Baca berita tanpa iklan. Gabung Kompas.com+
Kompas.com - 18/08/2015, 22:22 WIB
JAKARTA, KOMPAS.com -- Memerdekakan diri, menjadi Indonesia, dan terus merawatnya karena rasa cinta. Tidak mudah. Setiap generasi punya tantangan dan cara sendiri. Tidak adil jika dibanding-bandingkan dengan acuan yang kerap tidak relevan. Seperti cinta yang banyak definisinya, begitu juga ungkapannya.
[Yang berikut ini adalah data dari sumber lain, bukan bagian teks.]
(** ** Tickets without the time of the event *)

(** The time of a location updating is lost: its ticket has no seizure
    time, only a release time, but the encoder takes the time of such a
    record from the seizure time, so that it writes no time at all. *)
Theorem lu_record_without_time now callref cft out res v a net tz w :
  let r := zip cdr_columns (row_fields net (Some v) None a (event_ticket MSC_CDR_LU now cft callref out res)) in
  row_get r "seizure_time" = "" /\ row_get r "release_time" = fmt_time now
  /\ ber_ctx_time_csv 7 (row_get r "seizure_time") tz w = w.
Proof. cbv zeta. split_and!; [done..|]. by destruct w. Qed.
End history.

(** ** Sample *)

#[local] Instance sample_cdr_lib : CdrLib := {
  osmo_rat_type_name r := match r with
    | OSMO_RAT_GERAN_A => "GERAN-A" | OSMO_RAT_UTRAN_IU => "UTRAN-Iu"
    | OSMO_RAT_EUTRAN_SGS => "EUTRAN-SGs" | OSMO_RAT_UNKNOWN => "unknown" end;
  osmo_hexdump_buf n l := strlcpy n (String.concat "" (map (fun o => fmt_0x 2 o +:+ " ") l));
  osmo_parse_mme_domain _ := None
}.
Definition sample_cdr_net : cdr_net :=
  mk_cdr_net None false false (Some "4915100001") None 0 MSC_CDR_ROTATE_HOURLY None 1 0 None
    (mk_fs ∅ ∅ 0) [].
Definition sample_vsub : cdr_vsub :=
  mk_cdr_vsub "262420000000001" "" "" "4915112345" (mk_plmn 262 42 false) 23 42 None
    no_plmn 0 "" [] [] OSMO_RAT_GERAN_A.
Definition sample_lu_ticket (now : Z) : ticket := event_ticket MSC_CDR_LU now 0 0 "GERAN" "accepted".
Definition sample_io (now : Z) : cdr_io := mk_io now true true 0 true.
(** two tickets, an hour later one more in a new file, which is collected
    after another hour, and one in a third file *)
Definition sample_history : list cdr_op :=
  [OpCmd 1700000000 (CmdFilename "cdr.csv");
   OpRow (sample_io 1700000000) (Some sample_vsub) None None (sample_lu_ticket 1700000000);
   OpRow (sample_io 1700000060) (Some sample_vsub) None None (sample_lu_ticket 1700000060);
   OpRotate (sample_io 1700003600);
   OpRow (sample_io 1700003660) (Some sample_vsub) None None (sample_lu_ticket 1700003660);
   OpRotate (sample_io 1700007200);
   OpTake "cdr.csv.2023111423";
   OpRow (sample_io 1700007260) (Some sample_vsub) None None (sample_lu_ticket 1700007260)].

Lemma sample_ok : history_ok sample_history sample_cdr_net.
Proof.
  split; [|vm_compute; reflexivity..]. set (l := issued _ _). vm_compute in l.
  repeat (constructor; [apply ticket_okb_ok; vm_compute; reflexivity|]). constructor.
Qed.
Lemma sample_starts : starts sample_cdr_net.
Proof. split_and!; reflexivity. Qed.
Lemma tickets_all_in_files_witness :
  length (issued sample_history sample_cdr_net) = 4%nat
  /\ taken sample_history sample_cdr_net = [1%nat]
  /\ exists log : list (nat * list string), map snd log = issued sample_history sample_cdr_net
  /\ (forall i, i ∈ map fst log ->
       i = 1%nat \/ exists nm, fs_names (files (cdr_run sample_history sample_cdr_net)) !! nm = Some i)
  /\ (forall i f, fs_data (files (cdr_run sample_history sample_cdr_net)) !! i = Some f ->
       file_rows f = map (zip cdr_columns) (of_inode i log)).
Proof.
  split; [vm_compute; reflexivity|]. assert (Et : taken sample_history sample_cdr_net = [1%nat]) by (vm_compute; reflexivity).
  split; [exact Et|].
  destruct (tickets_all_in_files sample_history sample_cdr_net sample_starts sample_ok) as (log & _ & E & Hk & H).
  exists log. split; [apply E; reflexivity|]. split; [|exact H].
  intros i Hi. destruct (Hk i Hi) as [_ [Hin|Hn]]; [left|by right]. rewrite Et in Hin.
  by apply list_elem_of_singleton in Hin.
Defined.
Kelompok musik pop Efek Rumah Kaca (ERK) memperdengarkan karya baru mereka selama tiga pekan terakhir. Tembang "Biru" berdurasi sembilan menit itu dengan musik cenderung rumit. Lagu anyar lain konon akan lebih panjang dari itu. Di tengah tidak bersahabatnya industri musik dan radio komersial pada lagu berdurasi panjang dan rumit, mereka tetap jalan terus.

Mereka memerdekakan diri dari kekhawatiran lagunya tidak akan diputar di radio. Trio Cholil Mahmud (vokal, gitar), Akbar Bagus Sudibyo (drum), dan Adrian Yunan Faisal (bas)-belakangan diisi Poppy Airil-membuat siasat. Lagu itu dipecah jadi dua, "Pasar Bisa Diciptakan" dan "Cipta Bisa Dipasarkan".

"Tidak ada substansi lagu yang hilang dari situ (pemecahan lagu)," kata Cholil.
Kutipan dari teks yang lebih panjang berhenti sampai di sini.